Take the entries that follow and return exactly the lines from the one holding "revert start. induction" through the one holding "[]. split; [done|].", both included. Nothing else is needed.

[Collected data entries]
++++++++++

(** The blocks of the GPU that the chosen ones of the offloaded blocks [start], ... consist of. *)
Lemma source_blocks_spec (to : list hash) ids start hs :
  0 ≤ start → (start + zlen hs) * factor ≤ zlen ids →
  ∃ src, source_blocks gpu_block_size off to ids start hs = Ok src ∧ zlen src = zlen (filter (λ h, h ∈ to) hs) * factor
  ∧ ∀ (j : nat) h, filter (λ h, h ∈ to) hs !! j = Some h → ∃ i : nat, hs !! i = Some h
      ∧ ∀ q, 0 ≤ q < factor → src !! Z.to_nat (Z.of_nat j * factor + q) = ids !! Z.to_nat ((start + Z.of_nat i) * factor + q).
Proof using gpu_pos factor_pos.
  revert start. induction hs as [|h hs IH]; intros start Hs Hl.
  { exists []. split; [done|]. split; [done|]. intros j h Hj. done. }
  rewrite zlen_cons in Hl. destruct (IH (start + 1)) as (src & Hrun & Hlen & Hsrc); [lia|lia|]. simpl. rewrite factor_eq, filter_cons.
  destruct (decide (h ∈ to)) as [Hto|Hto].
  - rewrite decide_False by tauto. pose proof (zlen_nonneg hs).
    assert (map_result (λ i, py_index ids (start * factor + i)) (seqZ 0 factor) = Ok (take (Z.to_nat factor) (drop (Z.to_nat (start * factor)) ids))) as ->.
    { apply map_result_Ok. apply Forall2_same_length_lookup. split; [rewrite length_seqZ, length_take, length_drop; unfold zlen in *; nia|].
      intros i x y Hx Hy. apply lookup_seqZ in Hx as [-> Hlt]. rewrite py_index_nonneg by nia. rewrite lookup_take_lt, lookup_drop in Hy by lia.
      replace (Z.to_nat (start * factor + (0 + Z.of_nat i))) with (Z.to_nat (start * factor) + i)%nat by nia. by rewrite Hy. }
    simpl. rewrite Hrun. simpl. eexists. split; [done|]. set (l := take _ _). assert (zlen l = factor) as Hll by (unfold l, zlen in *; rewrite length_take, length_drop; nia).
    split; [rewrite zlen_app, zlen_cons, Hll, Hlen; lia|]. intros [|j] x Hx.
    + simpl in Hx. injection Hx as <-. exists 0%nat. split; [done|]. intros q Hq. rewrite lookup_app_l by (unfold zlen in *; lia). unfold l.
      rewrite lookup_take_lt, lookup_drop by lia. f_equal. nia.
    + simpl in Hx. destruct (Hsrc j x Hx) as (i & Hi & Hq). exists (Datatypes.S i). split; [done|]. intros q Hqq.
      rewrite lookup_app_r by (unfold zlen in *; nia). replace (Z.to_nat _ - length l)%nat with (Z.to_nat (Z.of_nat j * factor + q)) by (unfold zlen in *; nia).
      rewrite (Hq q Hqq). f_equal. nia.
  - rewrite decide_True by done. exists src. split; [done|]. split; [done|]. intros j x Hx. destruct (Hsrc j x Hx) as (i & Hi & Hq). exists (Datatypes.S i). split; [done|].
    intros q Hqq. rewrite (Hq q Hqq). f_equal. nia.
Qed.

(** The blocks of a request of the step, with those that it brings. *)
Definition blocks_now s (x : string * option (list (list Z)) * bool) : list Z :=
  (if x.2 then [] else default [] (request_block_ids s !! x.1.1)) ++ match x.1.2 with Some (b :: _) => b | _ => [] end.

(** A request of the step is known and scheduled, and has blocks for all tokens that it will
    have computed, [limit] ones. *)
Record storable (objects : gmap string Request) (o : SchedulerOutput) s (x : string * option (list (list Z)) * bool) r (limit : Z) : Prop := {
  sb_known : x.1.1 ∈ known s;
  sb_object : objects !! x.1.1 = Some r;
  sb_hashes : NoDup (block_hashes r);
  sb_scheduled : od_get x.1.1 (num_scheduled_tokens o) = Some (limit - num_computed_tokens r);
  sb_blocks : limit ≤ zlen (blocks_now s x) * gpu_block_size
}.

(** A store of a request: the offloaded blocks [new] of its tokens, from the blocks [ids]. *)
Record store_of s r (ids : list Z) (limit : Z) (new : list hash) (src ps : list Z) : Prop := {
  so_length : zlen src = zlen ps * factor;
  so_places : Forall2 (λ h p, find s h = Some (BS (-1) p)) new ps;
  so_blocks (j : nat) h : new !! j = Some h → ∃ k, 0 ≤ k ∧ off * (k + 1) ≤ limit ∧ chunk r k = Some h
    ∧ ∀ q, 0 ≤ q < factor → src !! Z.to_nat (Z.of_nat j * factor + q) = ids !! Z.to_nat (k * factor + q)
}.

(** The blocks of the request are taken over. *)
Lemma take_blocks s (x : string * option (list (list Z)) * bool) :
  is_Some (request_block_ids s !! x.1.1) → ∃ m, request_block_ids s !! x.1.1 ≠ None ∧
  ((if x.2 then modify (λ s, set_block_ids (<[x.1.1 := []]> (request_block_ids s)) s) else ret tt) ;;;
   match x.1.2 with
   | None | Some [] => ret tt
   | Some (new_block_ids :: _) =>
       let* s := get_st in
       let* ids := lift (of_option KeyError (request_block_ids s !! x.1.1)) in
       modify (λ s, set_block_ids (<[x.1.1 := ids ++ new_block_ids]> (request_block_ids s)) s)
   end) s = (Ok tt, set_block_ids m s) ∧ m !! x.1.1 = Some (blocks_now s x) ∧ ∀ id, id ≠ x.1.1 → m !! id = request_block_ids s !! id.
Proof.
  destruct x as [[id groups] pre]. simpl. intros [old Hold]. unfold blocks_now. simpl. rewrite Hold. destruct pre, groups as [[|b bs]|]; simpl.
  all: unfold bind, modify, ret, get_st, lift; simpl; rewrite ?Hold, ?lookup_insert_eq, ?app_nil_r; simpl.
  all: first [by (exists (request_block_ids s); split; [done|]; split; [by destruct s|done]) | eexists; split; [done|]; split; [reflexivity|]; simpl].
  all: rewrite ?lookup_insert_eq; (split; [done|]); intros i Hi; by rewrite ?lookup_insert_ne.
Qed.

Lemma store_request_runs objects o acc s x r limit :
  inv s → storable objects o s x r limit →
  runs (store_request block_hashes gpu_block_size off objects o acc x) s (λ acc' s', ∃ new, stores_more s s' x.1.1 new
    ∧ ((new = [] ∧ acc' = acc)
       ∨ ∃ src ps, new ≠ [] ∧ store_of s' r (blocks_now s x) limit new src ps ∧ acc' = od_set x.1.1 (GPULoadStoreSpec src, CPULoadStoreSpec ps) acc)).
Proof using All.
  intros Hi []. set (ids := blocks_now s x) in *. destruct (take_blocks s x) as (m & _ & Hrun & Hm & Hother); [by apply (i_known _ Hi)|]. fold ids in Hm.
  destruct x as [[id groups] pre]. simpl in *. unfold store_request. apply runs_assoc. eapply runs_ok; [exact Hrun|]. assert (0 < off) as Hoff by nia.
  set (s1 := set_block_ids m s). runs_step. eapply runs_lift; [simpl; by rewrite Hm|]. eapply runs_lift; [simpl; by rewrite decide_True, sb_object0|].
  eapply runs_lift; [simpl; by rewrite sb_scheduled0|]. replace (num_computed_tokens r + (limit - num_computed_tokens r)) with limit by lia.
  unfold py_div. rewrite (proj2 (Z.eqb_neq off 0)) by lia. eapply runs_lift; [done|]. simpl. set (e := limit `div` off). set (start := default 0 (next_stored_block_idx s !! id)).
  assert (0 ≤ start) as Hst by (unfold start; destruct (next_stored_block_idx s !! id) eqn:E; simpl; [by apply (i_next _ Hi id)|done]).
  assert (∀ s' new, om_inv (manager s') → (∀ h b, find s' h = Some b → h ∉ new → find s h = Some b) → (∀ h b, find s h = Some b → ref_cnt b ≠ 0 → find s' h = Some b) →
    (∀ h, h ∈ new → find s h = None ∧ ∃ p, find s' h = Some (BS (-1) p)) → (∀ id', storing s' id' = if decide (id' = id) then storing s id ∪ list_to_set new else storing s id') →
    reqs_being_loaded s' = reqs_being_loaded s → blocks_being_loaded s' = blocks_being_loaded s → to_load s' = to_load s → known s' = known s → request_block_ids s' = m →
    (∃ k, 0 ≤ k ∧ (next_stored_block_idx s' = next_stored_block_idx s ∨ next_stored_block_idx s' = <[id := k]> (next_stored_block_idx s))) → stores_more s s' id new) as Hmore.
  { intros s' new H1 H2 H3 H4 H5 H6 H7 H8 H9 E7 (k & Hk & E8). apply stores_more_inv; rewrite ?E7; try done.
    - intros id'. destruct (decide (id' = id)) as [->|Hne]; [intros _; by eexists|by rewrite Hother].
    - intros i k'. destruct E8 as [->| ->]; [apply (i_next _ Hi)|]. destruct (decide (i = id)) as [->|Hne]; [rewrite lookup_insert_eq; by intros [= <-]|].
      rewrite lookup_insert_ne by done. apply (i_next _ Hi).
    - intros id' Hne. split; [by apply Hother|]. destruct E8 as [->| ->]; [done|by rewrite lookup_insert_ne]. }
  assert (∀ id', storing s id' = if decide (id' = id) then storing s id ∪ list_to_set [] else storing s id') as Hnone.
  { intros id'. case_decide as Hd; [|done]. rewrite Hd. simpl. by rewrite (right_id_L ∅ (∪)). }
  destruct (Z.leb_spec (e - start) 0) as [Hle|Hgt].
  { runs_step. exists []. split; [|by left]. apply Hmore; try done; [apply Hi|by intros h ?%elem_of_nil|]. exists 0. split; [done|]. by left. }
  set (hs := get_block_hashes r start (Some e)). assert (NoDup hs) as Hnd by (apply hashes_NoDup; [done..|intros y [= <-]; lia]).
  destruct (prepare_store_cases (manager s) hs (i_manager _ Hi) Hnd) as (new & o' & m' & Hps & Hm' & Hold & Hkeep & Hout).
  eapply (runs_ok _ _ _ o' (set_manager m' s1)); [unfold on_manager; simpl; by rewrite Hps|].
  destruct o' as [out|].
  2:{ subst new. runs_step. exists []. split; [|by left]. apply Hmore; try done; [by intros h ?%elem_of_nil|]. exists 0. split; [done|]. by left. }
  destruct Hout as (Hto & Hnew & Hpl). runs_step. rewrite Hto. destruct new as [|h0 new0] eqn:Enew.
  { runs_step. exists []. split; [|by left]. apply Hmore; try done; [by intros h ?%elem_of_nil|]. exists e. split; [lia|]. by right. }
  rewrite <- Enew in *. assert ({[h0]} ∪ list_to_set new0 = (list_to_set new : gset hash)) as -> by (by rewrite Enew).
  destruct (touch_law m' (get_block_hashes r 0 (Some e)) Hm') as [Ht1 Ht2]. destruct (om_inv_law m' (Touch (get_block_hashes r 0 (Some e))) Hm' I) as [Ht3 _]. simpl in Ht2, Ht3.
  set (m2 := (touch (get_block_hashes r 0 (Some e)) m').2) in *. eapply (runs_ok _ _ _ tt (set_manager m2 (set_next (<[id:=e]> (next_stored_block_idx s)) (set_manager m' s1)))).
  { unfold on_manager, m2. simpl. destruct (touch _ m'). simpl in *. by rewrite Ht1. }
  assert (off * e ≤ limit) as Hel by (apply Z.mul_div_le; lia). assert (factor * e ≤ zlen ids) as Hel2 by nia.
  assert (zlen hs ≤ e - start) as Hhsl.
  { assert (¬ is_Some (hs !! Z.to_nat (e - start))) as Hno by (unfold hs; rewrite hashes_upto by lia; rewrite (proj2 (Z.ltb_ge _ _)) by lia; by intros [? ?]).
    rewrite lookup_lt_is_Some in Hno. unfold zlen. lia. }
  assert (filter (λ h, h ∈ new) hs = new) as Hfil.
  { etrans; [|symmetry; exact Hnew]. apply filter_ext_in. intros h Hh. rewrite Hnew, list_elem_of_filter. tauto. }
  destruct (source_blocks_spec new ids start hs Hst) as (src & Hsrc & Hslen & Hsb); [nia|]. rewrite Hfil in Hslen, Hsb.
  eapply runs_lift; [exact Hsrc|]. runs_step. runs_step. exists new. set (s' := set_stored _ _). assert (∀ h, find s' h = om_find m' h) as Hf' by (intros h; apply Ht2). split.
  - apply Hmore; try done.
    + intros h b. rewrite Hf'. apply Hold.
    + intros h b. rewrite Hf'. apply Hkeep.
    + intros h Hh. split; [rewrite Hnew in Hh; by apply list_elem_of_filter in Hh as [? _]|]. rewrite Hf'. apply list_elem_of_lookup in Hh as [j Hj].
      destruct (Forall2_lookup_l _ _ _ _ _ Hpl Hj) as (p & _ & Hp). by exists p.
    + intros id'. unfold storing, s'. simpl. case_decide as Hd; [by rewrite Hd, lookup_insert_eq|by rewrite lookup_insert_ne].
    + exists e. split; [lia|]. by right.
  - right. exists src, (store_spec out). split; [by rewrite Enew|]. split; [|done]. split.
    + rewrite Hslen. apply Forall2_length in Hpl. unfold zlen. by rewrite Hpl.
    + eapply Forall2_impl; [exact Hpl|]. intros h p Hp. by rewrite Hf'.
    + intros j h Hj. destruct (Hsb j h Hj) as (i & Hi' & Hq). exists (start + Z.of_nat i). unfold hs in Hi'. rewrite hashes_upto in Hi' by lia.
      destruct (Z.ltb_spec (start + Z.of_nat i) e); [|done]. split; [lia|]. split; [nia|]. by split.
Qed.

++++++++++

• [ANSWER BOX]
  revert start. induction hs as [|h hs IH]; intros start Hs Hl.
  { exists []. split; [done|]. split; [done|]. intros j h Hj. done. }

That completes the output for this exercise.